Ini Kata Ketum LMKI Saat Seminar Di Marwadewa Bali

  • Whatsapp

BALI, beritalima.com | Badan Eksekutive Mahasiswa Fakultas Hukum Universitas Marwadewa, Bali, menyelenggarakan seminar di auditorium Widya Sabha Utama, Sabtu 30 November 2019.

Kegiatan prestisius berskala nasional ini, mengambil tema “Bagaimana Menciptakan Penegak Hukum Yang Berintegritas dan Obyektif Dalam Penegakan Hukum di Negara Kesatuan Republik indonesia”.

Dalam kegiatan ini, sebagai keynote speaker yakni Kapolda Bali.

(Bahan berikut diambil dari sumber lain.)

Lemma age_in_range_passes age :
  age_in_range age ->
  js_not_number (Some age) = false /\ js_lt age 1 = false /\ js_lt 150 age = false.
Proof.
  intros [Hlo Hhi]. unfold js_not_number, js_lt. repeat split.
  - apply not_true_is_false. intros H. apply Qeq_bool_iff in H.
    rewrite H in Hlo. unfold Qle in Hlo. simpl in Hlo. lia.
  - apply negb_false_iff, Qle_bool_iff. exact Hlo.
  - apply negb_false_iff, Qle_bool_iff. exact Hhi.
Qed.

(* ===================================================================== *)
(** ** What [POST /api/users] does, case by case *)
(* ===================================================================== *)

Lemma serve_post_created now s username email age :
  username <> "" -> email <> "" -> age_in_range age ->
  username_free username (db s) -> email_free email (db s) ->
  serve now (POST_api_users (Body.mk (Some username) (Some email) (Some age))) s =
  (created (user_of_row (created_row now username email age (db s))),
   mkServer (after_insert now username email age (db s))
            (after_insert now username email age (db s))
            (SELECT_users_WHERE_username username
               :: INSERT_INTO_users username email age :: issued s)
            now).
Proof.
  intros Hu He Hage Hfu Hfe.
  destruct (age_in_range_passes age Hage) as [Hz [Hlo Hhi]].
  unfold serve, route, post_api_users, try_catch, bind. cbn [Body.username Body.email Body.age].
  rewrite (js_not_string_present _ Hu), (js_not_string_present _ He), Hz, Hlo, Hhi.
  cbn [orb].
  unfold db_run, note. cbn [db dbPath issued clock execute].
  rewrite (username_free_existsb _ _ Hfu), (email_free_existsb _ _ Hfe).
  unfold saveDatabase, db_exec, note. cbn [db dbPath issued clock execute select users].
  pose proof (select_username_after_insert (users (db s)) username
                (created_row now username email age (db s)) Hfu eq_refl) as Hsel.
  unfold created_row in Hsel. unfold Row in *. rewrite Hsel. reflexivity.
Qed.

(** A request that fails a validation test is answered 400 and the handler
    returns with the server exactly as it found it. *)
Lemma serve_post_missing now s req_body :
  js_not_string (Body.username req_body)
    || js_not_string (Body.email req_body)
    || js_not_number (Body.age req_body) = true ->
  serve now (POST_api_users req_body) s =
  (failure 400 "All fields are required",
   mkServer (db s) (dbPath s) (issued s) now).
Proof.
  intros H. unfold serve, route, post_api_users, try_catch. rewrite H. reflexivity.
Qed.

Lemma serve_post_out_of_range now s username email age :
  username <> "" -> email <> "" -> Qeq_bool age 0 = false ->
  js_lt age 1 || js_lt 150 age = true ->
  serve now (POST_api_users (Body.mk (Some username) (Some email) (Some age))) s =
  (failure 400 "Age must be between 1 and 150",
   mkServer (db s) (dbPath s) (issued s) now).
Proof.
  intros Hu He Hz H. unfold serve, route, post_api_users, try_catch.
  cbn [Body.username Body.email Body.age].
  rewrite (js_not_string_present _ Hu), (js_not_string_present _ He).
  unfold js_not_number. rewrite Hz, H. reflexivity.
Qed.

(** A valid request whose username or email is held by a live record is
    answered 409; only the failed INSERT was issued. *)
Lemma serve_post_conflict now s username email age :
  username <> "" -> email <> "" -> age_in_range age ->
  existsb (username_matches username) (users (db s))
    || existsb (email_matches email) (users (db s)) = true ->
  serve now (POST_api_users (Body.mk (Some username) (Some email) (Some age))) s =
  (failure 409 "Username or email already exists",
   mkServer (db s) (dbPath s) (INSERT_INTO_users username email age :: issued s) now).
Proof.
  intros Hu He Hage Htaken.
  destruct (age_in_range_passes age Hage) as [Hz [Hlo Hhi]].
  unfold serve, route, post_api_users, try_catch, bind. cbn [Body.username Body.email Body.age].
  rewrite (js_not_string_present _ Hu), (js_not_string_present _ He), Hz, Hlo, Hhi.
  cbn [orb].
  unfold db_run, note. cbn [db dbPath issued clock execute].
  destruct (existsb (username_matches username) (users (db s))).
  - rewrite includes_unique_username. reflexivity.
  - cbn [orb] in Htaken. rewrite Htaken, includes_unique_email. reflexivity.
Qed.

(* ===================================================================== *)
(** ** What the reading and the deleting routes do *)
(* ===================================================================== *)

Lemma serve_get_id now s id :
  serve now (GET_api_users_id id) s =
  (match filter (id_matches (parseInt id)) (users (db s)) with
   | row :: _ => found (user_of_row row)
   | [] => failure 404 "User not found"
   end,
   mkServer (db s) (dbPath s)
            (SELECT_users_WHERE_id (parseInt id) :: issued s) now).
Proof.
  unfold serve, route, get_api_users_id, try_catch, bind, db_exec, note.
  cbn [db dbPath issued clock execute select].
  destruct (filter (id_matches (parseInt id)) (users (db s))); reflexivity.
Qed.

Lemma serve_get_username now s username :
  serve now (GET_api_users_username username) s =
  (match filter (username_matches username) (users (db s)) with
   | row :: _ => found (user_of_row row)
   | [] => failure 404 "User not found"
   end,
   mkServer (db s) (dbPath s)
            (SELECT_users_WHERE_username username :: issued s) now).
Proof.
  unfold serve, route, get_api_users_username, try_catch, bind, db_exec, note.
  cbn [db dbPath issued clock execute select].
  destruct (filter (username_matches username) (users (db s))); reflexivity.
Qed.

Lemma serve_get_all now s :
  serve now GET_api_users s =
  (listed (map user_of_row (order_by_created_at_desc (users (db s)))),
   mkServer (db s) (dbPath s)
            (SELECT_users_ORDER_BY_created_at_DESC :: issued s) now).
Proof.
  unfold serve, route, get_api_users, try_catch, bind, db_exec, note.
  cbn [db dbPath issued clock execute select].
  destruct (order_by_created_at_desc (users (db s))); reflexivity.
Qed.

(** The database a DELETE by id leaves. *)
Lemma serve_delete_id now s id :
  let d := mkDatabase
             (filter (fun row => negb (id_matches (parseInt id) row)) (users (db s)))
             (sqlite_sequence (db s)) in
  serve now (DELETE_api_users_id id) s =
  (deleted,
   mkServer d d (DELETE_FROM_users_WHERE_id (parseInt id) :: issued s) now).
Proof. reflexivity. Qed.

Sedangkan pembicara, antara lain DR. MANAHAN SITOMPUL. SH.M.HUM. (Mahkamah Konsitusi Republik Indonesia), PROF.DR.JOHANES IBRAHIM KOSASIH,SH.,M.HUM (Akademisi), DEWA ARYA LANANGRAHARJA, SH.,MH (Kejaksaan Negeri Denpasar), ROHMAN HAKIM,SH.,MH.,S.Sos,MM (Ketua Umum Lembaga Mediasi Konflik indonesia),
DR. I MADE SEPUD, SH., MH.

Advokat senior Rahman hakim, banyak mendapatkan pertanyaan dan aplous tepuk tangan dari para peserta. Mengingat ketua umum LMKI ini bertutur menyoroti secara kritis tentang problematika hukum dan praktek ketidakadilan yang dia sebut sebagai “Peradilan Sesat”.

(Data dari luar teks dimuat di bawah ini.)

(** C5 as written fails on an upstream 503 whose body carries a result
    message: index.js sends the prefixed text, not the text itself, and the
    default-filling revision sends 500. *)
Lemma upstream_result_message_counterexample :
  parseStringPromise (sample_failure (JStr xml_error)) (parser_opts index_js)
    (JStr xml_error) = inr tree_error
  /\ header_resultMsg tree_error = JStr sample_limit
  /\ ~ answers_with_message
         (handler index_js (sample_failure (JStr xml_error)) sample_env
            (sample_request "1"))
         503 sample_limit
  /\ ~ answers_with_message
         (handler part_000 (sample_failure (JStr xml_error)) sample_env
            (sample_request "1"))
         503 sample_limit.
Proof.
  split; [reflexivity | split; [reflexivity | split]].
  - intros (body & Hresp & Hmsg). vm_compute in Hresp.
    inversion Hresp; subst. vm_compute in Hmsg. discriminate.
  - intros (body & Hresp & _). vm_compute in Hresp. discriminate.
Qed.

(** C6 at its failing input.  The upstream fails with status 503 and a
    body that axios has read as a JSON object, which the parser rejects.
    The weekday-mapping revision sends no response and a TypeError leaves
    the handler; index.js answers the same failure with its 500. *)
Theorem part_001_error_body_escapes :
  parseStringPromise (sample_failure (JObj [("error", JStr "busy")]))
    (parser_opts part_001) (JObj [("error", JStr "busy")])
    = inl "Non-whitespace before first tag."
  /\ responses
       (trace (handler part_001
                 (sample_failure (JObj [("error", JStr "busy")]))
                 sample_env (sample_request "월"))) = []
  /\ unhandled
       (handler part_001 (sample_failure (JObj [("error", JStr "busy")]))
          sample_env (sample_request "월"))
     = Some (TypeError "error.response.data.substring is not a function")
  /\ responses
       (trace (handler index_js
                 (sample_failure (JObj [("error", JStr "busy")]))
                 sample_env (sample_request "월")))
     = [(500%Z, malformed_error index_js)].
Proof.
  repeat split.
Qed.

(** C7 at its failing input.  [constructor] is no entry of the weekday
    table, yet the lookup finds the function every object inherits under
    that name, and the upstream is asked for that function's text instead
    of the weekday that came in. *)
Theorem inherited_name_replaces_weekday (E : externals) :
  assoc "constructor" Part001.dayMap_entries = None
  /\ outbound
       (trace (handler part_001 E sample_env (sample_request "constructor")))
     = ["http://apis.data.go.kr/B552657/ErmctInsttInfoInqireService/getParmacyList?ServiceKey=secret&Q0=서울특별시&Q1=강남구&DG=function Object() { [native code] }&pageNo=1&numOfRows=10"].
Proof.
  split; [reflexivity | ].
  rewrite outbound_once by reflexivity. reflexivity.
Qed.

(** A label of the table, for comparison: the upstream is asked for its
    code. *)
Example holiday_label_is_sent_as_code (E : externals) :
  outbound (trace (handler part_001 E sample_env (sample_request "공휴일")))
  = ["http://apis.data.go.kr/B552657/ErmctInsttInfoInqireService/getParmacyList?ServiceKey=secret&Q0=서울특별시&Q1=강남구&DG=8&pageNo=1&numOfRows=10"].
Proof.
  rewrite outbound_once by reflexivity. reflexivity.
Qed.

(** C8 at its failing input.  With the credential [secret], the first
    console line of the default-filling revision holds the credential in
    clear, for any upstream and any request whose values convert to text
    (the request without a query among them). *)
Theorem part_000_logs_credential (E : externals) (req : request) :
  proceeds part_000 sample_env req = true ->
  exists line rest,
    console (trace (handler part_000 E sample_env req))
      = [Val (JStr line)] :: rest
    /\ occurs_in "serviceKey=secret&" line = true.
Proof.
  intros Hp.
  destruct (part_000_logs_url E sample_env req Hp) as [rest Hrest].
  eexists. exists rest. split; [exact Hrest | ].
  unfold outbound_url.
  rewrite (part_000_url_shows_plain_key "secret" _ _ _ eq_refl).
  reflexivity.
Qed.

Lemma part_000_logs_credential_witness :
  exists line rest,
    console
      (trace (handler part_000 (sample_success xml_one_item) sample_env
                empty_request))
      = [Val (JStr line)] :: rest
    /\ occurs_in "serviceKey=secret&" line = true.
Proof.
  exact (part_000_logs_credential (sample_success xml_one_item)
           empty_request eq_refl).
Defined.

(** ** Further properties of the handlers *)

Section Shape.

Variable E : externals.
Variable env : process_env.
Variable req : request.

(** A request that fails a check is answered at that check. *)
Lemma run_rejected (r : revision) :
  passes_checks r env req = false ->
  handler r E env req =
    ([console_error
        [Val (JStr "API Key is not set in environment variables.")];
      res_status_json 500 config_error], inr tt)
  \/ handler r E env req =
       ([console_error
           [Val (JStr
              "Missing required query parameters: Q0 (sido), Q1 (sigungu), or DG (day).")];
         res_status_json 400 input_error], inr tt).
Proof.
  unfold passes_checks. intros Hp.
  destruct (truthy (serviceKey env)) eqn:Hk.
  - right. simpl in Hp.
    destruct (validates r) eqn:Hv; [ | discriminate Hp].
    simpl in Hp. apply run_missing_param; assumption.
  - left. apply run_without_key; assumption.
Qed.

(** A request that passes the checks with a value that does not convert
    ends in the TypeError of the conversion, before anything is logged,
    requested or sent. *)
Lemma run_conversion_fails (r : revision) :
  passes_checks r env req = true ->
  values_convert r req = false ->
  handler r E env req = ([], inl conversion_error).
Proof.
  unfold passes_checks, values_convert. intros Hpass Hconv.
  apply andb_true_iff in Hpass as [Hk Hpar].
  pose proof (serviceKey_converts env) as Hkey.
  destruct r; simpl in Hpar;
    try (destruct (params_given_true req Hpar) as (HQ0 & HQ1 & HDG));
    unfold handler, Index.getPharmacyData, Part000.getPharmacyData,
      Part001.getPharmacyData;
    fold (serviceKey env); fold (param req "Q0"); fold (param req "Q1");
    fold (param req "DG");
    use_facts; simpl negb; simpl orb; cbv iota;
    unfold template, ToString; cbn [forallb]; rewrite ?Hkey;
    repeat match type of Hconv with
           | context [converts ?v] => destruct (converts v)
           end;
    try discriminate Hconv; reflexivity.
Qed.

(** A request that does not reach the upstream call was answered at a
    check or ended in the conversion's TypeError. *)
Lemma run_stopped (r : revision) :
  proceeds r env req = false ->
  handler r E env req =
    ([console_error
        [Val (JStr "API Key is not set in environment variables.")];
      res_status_json 500 config_error], inr tt)
  \/ handler r E env req =
       ([console_error
           [Val (JStr
              "Missing required query parameters: Q0 (sido), Q1 (sigungu), or DG (day).")];
         res_status_json 400 input_error], inr tt)
  \/ handler r E env req = ([], inl conversion_error).
Proof.
  unfold proceeds. intros Hp.
  destruct (passes_checks r env req) eqn:Hpass.
  - right. right. apply run_conversion_fails; assumption.
  - destruct (run_rejected r Hpass) as [H | H]; auto.
Qed.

Ia katakan, secara kelembagaan, peradilan sesat pada dasarnya tidak ada. Yang ada adalah dalam proses penanganan perkara dan produk putusannya. Itulah yang sering ditemukan kesesatan dan kesesatan merupakan komuniti perdagangan ketidakadilan.

Bentuk ketidakadilan ini juga banyak terjadi di seluruh negara yang merupakan sebuah penyakit yang wajib dibumihanguskan.

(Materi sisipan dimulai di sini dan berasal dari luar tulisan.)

Definition bind {A B : Type} (m : result A) (k : A -> result B) : result B :=
  match m with
  | Ok a => k a
  | Raise e => Raise e
  end.

Declare Scope py_scope.
Delimit Scope py_scope with py.
Notation "x <- m ;; k" := (bind m (fun x => k))
  (at level 61, m at next level, right associativity) : py_scope.
Notation "' p <- m ;; k" := (bind m (fun x => match x with p => k end))
  (at level 61, p pattern, m at next level, right associativity) : py_scope.
Local Open Scope py_scope.

(** [for x in xs: s = body(s, x)] where the body may raise. *)
Fixpoint for_each {S A : Type} (xs : list A) (body : S -> A -> result S) (s : S)
  : result S :=
  match xs with
  | [] => Ok s
  | x :: xs' => s' <- body s x ;; for_each xs' body s'
  end.

(** ** The Python built-ins the module relies on *)

Module Py.

Definition byte_val (b : byte) : Z := Z.of_N (Byte.to_N b).

Definition byte_of_Z (z : Z) : byte :=
  match Byte.of_N (Z.to_N (z mod 256)) with
  | Some b => b
  | None => x00
  end.

(** Big-endian digits of [x], exactly [len] of them. *)
Fixpoint be_bytes (len : nat) (x : Z) : list byte :=
  match len with
  | O => []
  | S n => be_bytes n (x / 256) ++ [byte_of_Z x]
  end.

(** [x.to_bytes(len, "big")] (unsigned). *)
Definition int_to_bytes (x : Z) (len : nat) : result (list byte) :=
  if x <? 0 then Raise OverflowError
  else if 2 ^ (8 * Z.of_nat len) <=? x then Raise OverflowError
  else Ok (be_bytes len x).

(** [int.from_bytes(data, "big")]. *)
Definition int_from_bytes (data : list byte) : Z :=
  fold_left (fun acc b => acc * 256 + byte_val b) data 0.

(** [range(n)]: empty when [n <= 0]. *)
Definition range (n : Z) : list Z := map Z.of_nat (seq 0 (Z.to_nat n)).

(** [xs[i]] for a non-negative literal index. *)
Definition getitem {A : Type} (xs : list A) (i : nat) : result A :=
  match nth_error xs i with
  | Some x => Ok x
  | None => Raise IndexError
  end.

Fixpoint pos_bit_count (p : positive) : Z :=
  match p with
  | xH => 1
  | xO q => pos_bit_count q
  | xI q => 1 + pos_bit_count q
  end.

(** [x.bit_count()]: number of ones in the binary expansion of [abs(x)]. *)
Definition int_bit_count (x : Z) : Z :=
  match x with
  | Z0 => 0
  | Zpos p => pos_bit_count p
  | Zneg p => pos_bit_count p
  end.

(** [data.ljust(width, b"\x00")]. *)
Definition bytes_ljust (data : list byte) (width : nat) : list byte :=
  data ++ repeat x00 (width - List.length data).

(** A [str] is a sequence of code points in [0, 0x10FFFF]. *)
Definition str : Type := list N.

Definition str_of_ascii (s : string) : str :=
  map N_of_ascii (list_ascii_of_string s).

Definition cont (n : N) : byte := byte_of_Z (0x80 + Z.of_N n mod 64).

“Dalam dunia praktek advokasi, kita kenal dengan istilah markus/mafia peradilan, peradilan tikus, praktek penyelundupan hukum, atraksi hukum, barter hukum dan lainnya. Hal tersebut tercermin jelas pada penanganan dan putusan dalam perkara kelam masa lalu di era Suhartonisasi. Yang menjadi sorotan isu nasional dan isu dunia yang tidak jelas hingga kini,” katanya.

Antara lain, lanjutnya, mencuatnya kasus buram masa lalu pemerkosan sum kuning (SUMARIYEM) di tahun 1970, kasus menghilangnya 13 aktivis tahun 1998 yang hingga saat ini belum ditemukan, kasus kematian wartawan bernas (Udin) 1996 di Jogja, kasus meninggalnya buruh pabrik yang bernama Marsinah tahun 1993, kasus meninggalnya aktivis HAM Munir di udara dalam pesawat menuju negara Belanda di tahun 2004 dan lainnya.

Disisi lain, Rahman bertutur tentang bobroknya para wakil Tuhan di muka bumi antara lain yang di lakukan oleh Mantan ketua Mahkamah Konsitusi . AKIL MUCHTAR yang dalam persidangan telah terbukti dan menyakinkan telah menerima suap terkait empat dari lima sengketa pilkada Kabupaten Gunung Mas (Rp 3 miliar), Kalimantan Tengah (Rp 3 miliar), Pilkada Lebak di Banten (Rp 1 miliar), Pilkada Empat Lawang (Rp 10 miliar dan 500.000 dollar AS), dan Pilkada Kota Palembang (sekitar Rp 3 miliar).

Dalam nusansa seminar nasional tersebut Rahman terakhir mensoroti tentang munculnya Putusan Kasasi Mahakamah Agung perkara first trevel. Putusan tersebut di katakan nyata – nyata telah melukai hati nurani rakyat seharusnya secara hukum sesuai dengan Pasal 67 UU TPPU jo Pasal 46 KUHAP aset hasil tindak pidana dikembalikan kepada yang berhak, yakni para korban biro travel tersebut.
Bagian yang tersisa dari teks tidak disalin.